The remaining two non ligamentous structures that are important to check, especially if the above test yield no apparent injuries are the medial and lateral meniscus.  Meniscus injuries can be conservatively diagnosed in a variety of ways with the simplest way being to feel the joint lines. Both meniscus lay on their respective sides at the joint line.  The examiner can simply put pressure on the area of the meniscus and if this elicits pain, it typically indicates injury.  In the case of the knee being hit during the injury, this may be more difficult to assess as the entire knee may hurt from the trauma of the hit.  In this case, the examiner can use a Mc Murray test which can be adapted to test both meniscus separately.

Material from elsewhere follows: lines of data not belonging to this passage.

(* ===== verification/Reception.v ===== *)
(** * What reception does (the properties of Router.v)

    Relaying and its bound, what acknowledging leaves alone, the safety of the
    receive path, duplicates, the hop limit of answers, and local delivery. *)

From S2P Require Import Prelude Types External Mock Core Airtime Channels NodeDB Wire Store World.
From S2P Require Import Radio Reliable PhoneApi Invariant Send NodeInfo Router.

(** ** Relaying *)

(** A frame, byte by byte. *)
Ltac open_frame wire :=
  do 16 (destruct wire as [|? wire]; [cbn in *; unfold MESHTASTIC_HDR_LEN in *; lia|]).

Section relay.
Context {K L T : Type} `{KconfigRanges} `{LoraDriver L} `{Kernel T}.
Notation W := (world K L T).

(** What this node relays: header [hdr] of a frame with packet identifier
    [id]. *)
Definition relay_wanted (w : W) (hdr : wire_header) (id : Z) : Prop :=
  meshtastic_is_rebroadcaster (w_channels w) = true ∧
  meshtastic_rebroadcast_mode (w_channels w) ≠ Rebroadcast_LOCAL_ONLY ∧
  h_src hdr ≠ mt_node_id (w_mt w) ∧ h_dest hdr ≠ mt_node_id (w_mt w) ∧
  flags_hop_limit (h_flags hdr) ≠ 0 ∧
  (h_dest hdr = MESHTASTIC_NODE_BROADCAST → id ≠ 0).
#[export] Instance relay_wanted_dec w hdr id : Decision (relay_wanted w hdr id).
Proof. unfold relay_wanted. solve_decision. Defined.

(** The frame with one hop less. *)
Definition relayed (wire : list Z) : list Z :=
  let hdr := header_of wire in
  <[12%nat := relay_flags (h_flags hdr) (flags_hop_limit (h_flags hdr))]> wire.

(** The state after the relay of [wire]. *)
Definition after_relay (wire : list Z) (w : W) : W :=
  w <| w_outbound ::= set out_queue (λ q, q ++ [mk_item (relayed wire) None]) |>
    <| w_mt ::= set mt_status (set relayed_packets inc32) |>.

(** A frame as the radio can hand it over. *)
Definition air_frame (wire : list Z) : Prop :=
  bytes_ok wire ∧ (MESHTASTIC_HDR_LEN ≤ length wire ≤ MESHTASTIC_PKT_MAX)%nat.

(** The fields a relay carries over. *)
Definition same_packet (wire wire' : list Z) : Prop :=
  let h := header_of wire in let h' := header_of wire' in
  h_dest h' = h_dest h ∧ h_src h' = h_src h ∧ h_id h' = h_id h ∧ h_channel h' = h_channel h ∧
  h_next_hop h' = h_next_hop h ∧ h_relay_node h' = h_relay_node h ∧
  flags_hop_start (h_flags h') = flags_hop_start (h_flags h) ∧
  flags_want_ack (h_flags h') = flags_want_ack (h_flags h) ∧
  flags_via_mqtt (h_flags h') = flags_via_mqtt (h_flags h) ∧
  drop MESHTASTIC_HDR_LEN wire' = drop MESHTASTIC_HDR_LEN wire ∧ length wire' = length wire.

Lemma relay_flags_fields flags (hop := flags_hop_limit flags) :
  is_u8 flags → hop ≠ 0 →
  is_u8 (relay_flags flags hop) ∧
  flags_hop_limit (relay_flags flags hop) = hop - 1 ∧
  flags_hop_start (relay_flags flags hop) = flags_hop_start flags ∧
  flags_want_ack (relay_flags flags hop) = flags_want_ack flags ∧
  flags_via_mqtt (relay_flags flags hop) = flags_via_mqtt flags.
Proof.
  subst hop. refine (byte_forall (λ flags, flags_hop_limit flags ≠ 0 →
    is_u8 (relay_flags flags (flags_hop_limit flags)) ∧
    flags_hop_limit (relay_flags flags (flags_hop_limit flags)) = flags_hop_limit flags - 1 ∧
    flags_hop_start (relay_flags flags (flags_hop_limit flags)) = flags_hop_start flags ∧
    flags_want_ack (relay_flags flags (flags_hop_limit flags)) = flags_want_ack flags ∧
    flags_via_mqtt (relay_flags flags (flags_hop_limit flags)) = flags_via_mqtt flags) flags _).
  by vm_compute.
Qed.

Lemma relayed_spec wire (hop := flags_hop_limit (h_flags (header_of wire))) :
  air_frame wire → hop ≠ 0 →
  air_frame (relayed wire) ∧ same_packet wire (relayed wire) ∧
  flags_hop_limit (h_flags (header_of (relayed wire))) = hop - 1.
Proof.
  intros [Hok Hlen] Hhop. subst hop.
  assert (is_u8 (h_flags (header_of wire))) as Hf.
  { cbn. apply (Forall_lookup_1 _ wire 12); [done|]. destruct (wire !! 12%nat) eqn:E; [done|].
    apply lookup_ge_None_1 in E. unfold MESHTASTIC_HDR_LEN in Hlen. lia. }
  destruct (relay_flags_fields _ Hf Hhop) as (Hu & Hh & Hs & Ha & Hv).
  unfold relayed. set (f := relay_flags _ _) in *. split; [split|].
  - by apply Forall_insert.
  - by rewrite length_insert.
  - clearbody f. clear Hok Hhop. open_frame wire. unfold same_packet.
    cbn in Hf, Hu, Hh, Hs, Ha, Hv |- *. by rewrite Hh, Hs, Ha, Hv.
Qed.

Lemma sniff_run wire p (w : W)
    (relay := bool_decide (relay_wanted w (header_of wire) (p_id p))
              && (length (out_queue (w_outbound w)) <? CONFIG_OUTBOUND_QUEUE_DEPTH)%nat) :
  air_frame wire →
  meshtastic_routing_sniff_rebroadcast (header_of wire) wire p w =
    Some ((), if relay then after_relay wire w else w).
Proof.
  intros [Hok Hlen]. unfold meshtastic_routing_sniff_rebroadcast.
  rewrite (proj2 (Nat.ltb_ge _ _)) by lia. unfold mbind, M_bind, gets, mret, M_ret.
  assert (∀ P : Prop, ∀ HP : Decision P, ¬ P → @bool_decide P HP = false) as Hno
    by (intros; by apply bool_decide_eq_false).
  subst relay.
  destruct (meshtastic_is_rebroadcaster (w_channels w)) eqn:E1; cbn [negb]; cycle 1.
  { rewrite Hno; [done|]. intros (? & _). congruence. }
  destruct (_ || _) eqn:E2.
  { rewrite Hno; [done|]. intros (_ & _ & ? & ? & _). apply orb_true_iff in E2 as [E%Z.eqb_eq|E%Z.eqb_eq]; congruence. }
  apply orb_false_iff in E2 as [E2%Z.eqb_neq E3%Z.eqb_neq].
  destruct (flags_hop_limit _ =? 0) eqn:E4.
  { rewrite Hno; [done|]. apply Z.eqb_eq in E4. intros (_ & _ & _ & _ & ? & _). congruence. }
  destruct ((h_dest (header_of wire) =? _) && _) eqn:E5.
  { rewrite Hno; [done|]. apply andb_true_iff in E5 as [E5%Z.eqb_eq E6%Z.eqb_eq].
    intros (_ & _ & _ & _ & _ & Hb). by apply Hb. }
  destruct (meshtastic_rebroadcast_mode (w_channels w) =? Rebroadcast_LOCAL_ONLY) eqn:E6.
  { rewrite Hno; [done|]. apply Z.eqb_eq in E6. intros (_ & ? & _). congruence. }
  apply Z.eqb_neq in E6. pose proof E4 as E4'. apply Z.eqb_neq in E4'.
  rewrite bool_decide_true; cycle 1.
  { split_and!; try done. intros Hb Hid. by rewrite Hb, Hid in E5. }
  unfold relay_packet. rewrite E4, (proj2 (Nat.ltb_ge _ _)) by lia. cbn [orb andb].
  rewrite within_bind by lia.
  unfold mbind, M_bind, meshtastic_radio_send_wire. rewrite enqueue_no_wait_run; [|..|done].
  - unfold after_relay, status_modify, modify. by case_if.
  - split; rewrite length_insert; [unfold MESHTASTIC_HDR_LEN in Hlen|]; lia.
Qed.

(** [n] relays, each on a node of its own, carry [wire] to [wire']. *)
Inductive relay_path : nat → list Z → list Z → Prop :=
  | path_start wire : relay_path 0 wire wire
  | path_hop n wire wire1 wire2 p (w w' : W) :
      relay_path n wire wire1 →
      meshtastic_routing_sniff_rebroadcast (header_of wire1) wire1 p w = Some ((), w') →
      out_queue (w_outbound w') = out_queue (w_outbound w) ++ [mk_item wire2 None] →
      relay_path (S n) wire wire2.

Lemma same_packet_trans wire1 wire2 wire3 :
  same_packet wire1 wire2 → same_packet wire2 wire3 → same_packet wire1 wire3.
Proof. unfold same_packet. intros. destruct_and!. split_and!; congruence. Qed.

Lemma relay_step wire wire' p (w w' : W) :
  air_frame wire →
  meshtastic_routing_sniff_rebroadcast (header_of wire) wire p w = Some ((), w') →
  out_queue (w_outbound w') = out_queue (w_outbound w) ++ [mk_item wire' None] →
  wire' = relayed wire ∧ relay_wanted w (header_of wire) (p_id p).
Proof.
  intros Ha Hrun Hq. rewrite sniff_run in Hrun by done. injection Hrun as <-.
  destruct (bool_decide _) eqn:Ew; cbn [andb] in Hq; [case_if_in Hq|].
  - cbn in Hq. apply app_inv_head in Hq. injection Hq as <-.
    by apply bool_decide_eq_true in Ew.
  - apply (f_equal length) in Hq. rewrite length_app in Hq. cbn in Hq. lia.
  - apply (f_equal length) in Hq. rewrite length_app in Hq. cbn in Hq. lia.
Qed.

(** C3: a received frame is queued for relaying exactly if this node
    rebroadcasts, is neither the frame's sender nor its destination, the frame
    has a hop left, the mode lets foreign traffic through and the transmit
    queue has room; the copy differs from the frame in the hop limit alone,
    which is one less, one counter moves, and nothing else changes. *)
Theorem relay_spec wire p (w : W)
    (relay := bool_decide (relay_wanted w (header_of wire) (p_id p))
              && (length (out_queue (w_outbound w)) <? CONFIG_OUTBOUND_QUEUE_DEPTH)%nat) :
  air_frame wire →
  meshtastic_routing_sniff_rebroadcast (header_of wire) wire p w =
    Some ((), if relay then after_relay wire w else w) ∧
  (relay = true → air_frame (relayed wire) ∧ same_packet wire (relayed wire) ∧
    flags_hop_limit (h_flags (header_of (relayed wire))) + 1 =
    flags_hop_limit (h_flags (header_of wire))).
Proof.
  intros Ha. split; [by apply sniff_run|]. subst relay.
  intros [(_ & _ & _ & _ & Hhop & _)%bool_decide_eq_true _]%andb_true_iff.
  destruct (relayed_spec wire Ha Hhop) as (? & ? & ->). split_and!; [done..|lia].
Qed.

(** C4: flooding ends: however the nodes of the mesh are configured, a frame
    is relayed at most as many times in a row as its hop limit says, at most
    seven times, and every node on the way gets the packet the origin sent. *)
Theorem relay_path_bounded n wire wire' :
  relay_path n wire wire' → air_frame wire →
  air_frame wire' ∧ same_packet wire wire' ∧
  Z.of_nat n + flags_hop_limit (h_flags (header_of wire')) =
    flags_hop_limit (h_flags (header_of wire)) ∧ (n ≤ 7)%nat.
Proof.
  intros Hp Ha.
  pose proof flags_hop_limit_range as Hhop.
  assert (air_frame wire' ∧ same_packet wire wire' ∧
    Z.of_nat n + flags_hop_limit (h_flags (header_of wire')) =
    flags_hop_limit (h_flags (header_of wire))) as (Ha' & Hs & Hn); cycle 1.
  { split_and!; try done. pose proof (Hhop (h_flags (header_of wire))).
    pose proof (Hhop (h_flags (header_of wire'))). lia. }
  induction Hp as [|n wire wire1 wire2 p w w' _ IH Hrun Hq]; [by split_and!|].
  destruct (IH Ha) as (Ha1 & Hs1 & Hn1).
  destruct (relay_step _ _ _ _ _ Ha1 Hrun Hq) as [-> (_ & _ & _ & _ & Hhop1 & _)].
  destruct (relayed_spec wire1 Ha1 Hhop1) as (? & ? & ->).
  split_and!; [done|by eapply same_packet_trans|lia].
Qed.
End relay.

(** ** Talking on the air leaves the tables alone *)

Section talk.
Context {K L T : Type} `{KconfigRanges} `{PSALaws K} `{LoraLaws L} `{KernelLaws T}.
Context `{Pb Data} `{!PbLaws Data Data_ok} `{Pb Routing}.
Context (fx : fixed).
Notation W := (world K L T).
Notation I := (world_wf (L:=L) (T:=T) fx).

This may look like a lot of information, but in real life the examiner is talking, feeling, testing, assessing fluidly.  With an experienced examiner, you can expect an accurate diagnoses right there on the spot.  The MRI simply confirms this assessment in most cases.  This is why reporters can give you information on the injury almost immediately or at least the MRI results are publicized.  See how many test you can identify the next time someone hurts their knee and try to appreciate the skill that it requires to assess an injury that could end a players year in mere minutes.

WARNING: The video below may put you to sleep but it is very informative in regard to the information I just shared.  Please watch when you are wide awake!


Fantasy Implications

For those owner who have Sproles, keep him.  I believe there is a chance he may not miss a game.  WIth the Eagles on a bye this week and his general appearance after the injury, I could see him playing in Arizona in week 8.  If he does not play, hopefully he is not your starter and you can simply wait a week.  I doubt that he will miss week 9, unless more information shows the injury to be more serious.  Despite the outlook for this injury, remember that Sproles was listed as one of our Running Backs running out of time  and at best you can depend on him for spot duty for short periods of time.

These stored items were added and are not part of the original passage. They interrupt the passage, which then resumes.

(* ===== verification/Ble.v ===== *)
(** * Bluetooth transport (src/meshtastic_ble.c)

    The GATT service between a phone and its PhoneAPI queue: the frame staged
    for the FromRadio characteristic and read in pieces, the ToRadio buffer,
    the two work items, and the connection callbacks.  Proved: a client that
    reads each frame to its last short piece gets the queue's frames in order;
    one whose frame is a multiple of the piece loses the frame after it. *)

From S2P Require Import Prelude Types External Mock Core Airtime Channels NodeDB Wire Store World.
From S2P Require Import Radio Reliable PhoneApi Handshake Invariant Send NodeInfo Router Telemetry Position Reception Node.

(** The options of Kconfig.ble, and what the code relies on of the Bluetooth
    host: [bt_gatt_attr_read buf_len offset value] gives the piece it copied,
    or [None] for the error INVALID_OFFSET. *)
Class BtHost := {
  bt_gatt_attr_read : nat → nat → list Z → option (list Z)
}.
Class BtHostLaws `{BtHost} := {
  attr_read_piece len offset value :
    (offset ≤ length value)%nat → bt_gatt_attr_read len offset value = Some (take len (drop offset value));
  attr_read_past len offset value :
    (length value < offset)%nat → bt_gatt_attr_read len offset value = None
}.

(** The static [ble], whose [api] is transport [bl_phone], and the statics of
    the staged frame.  A connection is named by a number.  [bl_staged] and
    [bl_buf] are the [len] data bytes of [fromradio_staged] and the
    [fromradio_len] bytes of [fromradio_buf].  A work item is whether it is
    queued.  [bl_notified] and [bl_hangups] are what the host was asked: the
    values notified and the connections to close. *)
Record ble := mk_ble {
  bl_phone : nat; bl_fromnum_notify_enabled : bool; bl_log_notify_enabled : bool; bl_conn : option nat;
  bl_to_radio_buf : list Z; bl_to_radio_len : nat; bl_to_radio_work : bool; bl_fromradio_work : bool;
  bl_staged : list Z; bl_buf : list Z; bl_ready : bool;
  bl_notified : list (nat * Z); bl_hangups : list nat
}.
#[export] Instance ble_set : Settable ble := λ x,
  mk_ble (bl_phone x) (bl_fromnum_notify_enabled x) (bl_log_notify_enabled x) (bl_conn x)
    (bl_to_radio_buf x) (bl_to_radio_len x) (bl_to_radio_work x) (bl_fromradio_work x)
    (bl_staged x) (bl_buf x) (bl_ready x) (bl_notified x) (bl_hangups x).

Definition BT_GATT_CCC_NOTIFY : Z := 1.
Definition BT_GATT_CCC_INDICATE : Z := 2.
Definition BT_GATT_WRITE_FLAG_PREPARE : Z := 1.
Definition logradio_msg : list Z := str_bytes "Zephyr Meshtastic" ++ [10].

Section ble.
Context {K L T : Type} `{Kconfig} `{PSA K} `{LoraDriver L} `{Kernel T} `{Libc}.
Context `{Pb Data} `{Pb User} `{Pb Routing} `{Pb Position} `{Pb Telemetry} `{Pb StatusMessage}.
Context `{Pb FromRadio} `{Pb ToRadio} `{TelemetryConfig} `{TelemetryDrivers T} `{PositionConfig} `{BtHost}.
Notation W := (world K L T).
Notation G := (ble * W)%type.
Context (mods : list (module K L T)) (garbage : packet).

Definition on_ble {A} (m : M ble A) : M G A := λ s,
  match m s.1 with Some (a, b) => Some (a, (b, s.2)) | None => None end.
Definition on_world {A} (m : M W A) : M G A := λ s,
  match m s.2 with Some (a, w) => Some (a, (s.1, w)) | None => None end.
Definition ble_api {A} (m : M phoneapi A) : M G A :=
  i ← gets (S:=G) (λ s, bl_phone s.1);
  on_world (on_phone i m).

Definition schedule_fromradio_prepare : M ble () := modify (set bl_fromradio_work (λ _, true)).
Definition ble_data_ready : M ble () := schedule_fromradio_prepare.
Definition ble_invalidate_delivery : M G () :=
  on_ble (modify (λ b, b <| bl_ready := false |> <| bl_buf := [] |>)) ;;
  ble_api meshtastic_phoneapi_current_frame_reset.
Definition ble_disconnect : M ble () :=
  modify (λ b, match bl_conn b with
               | Some conn => b <| bl_hangups ::= (λ l, l ++ [conn]) |>
               | None => b
               end).

(** Run something of the node, with the callbacks it makes on this transport:
    the model counts them, none returns a value, and none reads what the
    caller still has to write. *)
Definition with_callbacks {A} (m : M W A) : M G A :=
  before ← gets (S:=G) (λ s, w_phones s.2 !! bl_phone s.1);
  a ← on_world m;
  after ← gets (S:=G) (λ s, w_phones s.2 !! bl_phone s.1);
  match before, after with
  | Some api, Some api' =>
      (if (ph_invalidations api <? ph_invalidations api')%nat then ble_invalidate_delivery else mret ()) ;;
      (if (ph_data_ready api <? ph_data_ready api')%nat then on_ble ble_data_ready else mret ()) ;;
      (if (ph_disconnects api <? ph_disconnects api')%nat then on_ble ble_disconnect else mret ()) ;;
      mret a
  | _, _ => mret a
  end.

(** ** FromRadio *)

Definition notify_fromnum : M G () :=
  num ← ble_api (gets ph_from_num);
  on_ble (modify (λ b,
    match bl_conn b with
    | Some conn => if bl_fromnum_notify_enabled b then b <| bl_notified ::= (λ l, l ++ [(conn, num)]) |> else b
    | None => b
    end)).

Definition fromradio_work_handler : M G () :=
  ready ← gets (S:=G) (λ s, bl_ready s.1);
  if (ready : bool) then mret ()
  else
    i ← gets (S:=G) (λ s, bl_phone s.1);
    frame ← on_world (meshtastic_phoneapi_current_frame i);
    match frame with
    | None => mret ()
    | Some frame =>
        on_ble (modify (set bl_staged (λ _, frame))) ;;
        ble_api (modify (set ph_from_num (λ n, u32 (n + 1)))) ;;
        on_ble (modify (set bl_ready (λ _, true))) ;;
        notify_fromnum
    end.

Definition read_fromnum (len offset : nat) : M G (option (list Z)) :=
  num ← ble_api (gets ph_from_num);
  mret (bt_gatt_attr_read len offset (le32 num)).

Definition read_fromradio (len offset : nat) : M G (option (list Z)) :=
  (if (offset =? 0)%nat
   then on_ble (modify (λ b, b <| bl_buf := if bl_ready b then bl_staged b else [] |>))
   else mret ()) ;;
  buf ← gets (S:=G) (λ s, bl_buf s.1);
  let ret := bt_gatt_attr_read len offset buf in
  match ret with
  | None => mret ret
  | Some piece =>
      if (0 <? length buf)%nat && (length buf <=? offset + length piece)%nat then
        ble_api meshtastic_phoneapi_release_current_frame ;;
        on_ble (modify (set bl_ready (λ _, false)) ;; schedule_fromradio_prepare) ;;
        mret ret
      else mret ret
  end.

Definition read_logradio (len offset : nat) : option (list Z) := bt_gatt_attr_read len offset logradio_msg.

Definition fromnum_ccc_changed (value : Z) : M ble () :=
  modify (set bl_fromnum_notify_enabled (λ _, value =? BT_GATT_CCC_NOTIFY)).
Definition logradio_ccc_changed (value : Z) : M ble () :=
  modify (set bl_log_notify_enabled
    (λ _, negb (Z.land value (Z.lor BT_GATT_CCC_NOTIFY BT_GATT_CCC_INDICATE) =? 0))).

As for those who have LeSean McCoy and believe this will boost his touches, I don’t think so.  Chip Kelly and his “Sports Science” approach controls a players touches to get optimal performance, and therefore Sproles being out likely means more touches for the next man up.  My guess is, you see Chris Polk and Josh Huff  take Sproles touches, but neither are viable fantasy options.

Victor Cruz owners may be able to snag Odell Beckham Jr., if available.  His stock should go way up with Cruz out and I think he has the chance to be a stud if his hamstring does not stand in the way.  As for Eli Manning, there may be a temporary adjustment period without his most consistent target; but if he can get comfortable with Beckham Jr. he may even see his numbers improve.

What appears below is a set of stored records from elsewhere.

Lemma seed_bootable s st :
  fresh_table st → seed_channels s = channel_slots st →
  bootable (meshtastic_config_store_seed (Some s) store_bss).2.
Proof.
  intros (Hwf & _ & ch0 & Hslots & Hrole) Hs.
  pose proof (base_slots _ (wf_base _ Hwf)) as Hlen.
  assert (Forall psk_ok (channel_slots st)) as Hpsk by apply Hwf.
  exists 0%nat. do 2 eexists. split_and!; [done|..|reflexivity|reflexivity|].
  - apply Forall_lookup_2. intros i c Hc. cbn [st_channels snd meshtastic_config_store_seed] in Hc.
    rewrite Hs in Hc. apply seed_slot in Hc as (_ & ch & Hch & ->); [|done].
    by apply (Forall_lookup_1 _ _ _ _ Hpsk Hch).
  - lia.
  - intros i c Hc. cbn [st_channels snd meshtastic_config_store_seed] in Hc.
    rewrite Hs in Hc. apply seed_slot in Hc as (Hi & ch & Hch & ->); [|done].
    change (c_role (ch <| c_index := Z.of_nat i |>)) with (c_role ch). rewrite Hslots in Hch.
    destruct i as [|i]; [injection Hch as <-; by rewrite Hrole|].
    rewrite list_lookup_insert_ne in Hch by done.
    do 7 (destruct i as [|i]; [by injection Hch as <-|]). lia.
  - intros ? _ ?. lia.
  - done.
Qed.

Lemma nodedb_stage fx st p w :
  running fx st p w → wp nodedb_init (λ r w', running fx st p w' ∧
    (r = Ok () → nodedb_wf (w_nodedb w'))) w.
Proof.
  intros Hr. unfold nodedb_init, uptime_get. wps. cbn beta.
  lazymatch goal with |- context [meshtastic_nodedb_init ?l ?u ?n ?db] =>
    destruct (decide (l = 0)) as [Hl|Hl];
    [rewrite Hl; destruct (meshtastic_nodedb_init 0 u n db) as [r db'] eqn:Edb
    |pose proof (nodedb_init_spec l u n db _ Hl) as Hdb;
     destruct (meshtastic_nodedb_init l u n db) as [r db']] end;
  cbn [fst snd].
  - split; [|by intros ->]. by eapply running_same; [..|exact Hr]; try done;
      exists (mt_status (w_mt w)), (mt_radio_rx_armed (w_mt w)); destruct w as [[]].
  - destruct Hdb as (-> & Hwf & _). split; [|done].
    eapply running_same; [..|exact Hr]; try done.
    exists (mt_status (w_mt w)), (mt_radio_rx_armed (w_mt w)). by destruct w as [[]].
Qed.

Stevan Ridley owners have probably been done a favor, as predicting what Belichick will do from game to game is nearly impossible.  Starting a New England Patriot player really does feel like playing roulette.  I guess this bumps Vereen’s value up a little, in theory.  Brandon Bolden is an option, but I would look elsewhere like in San Diego for Oliver or Tennessee for Sankey to find a new running back.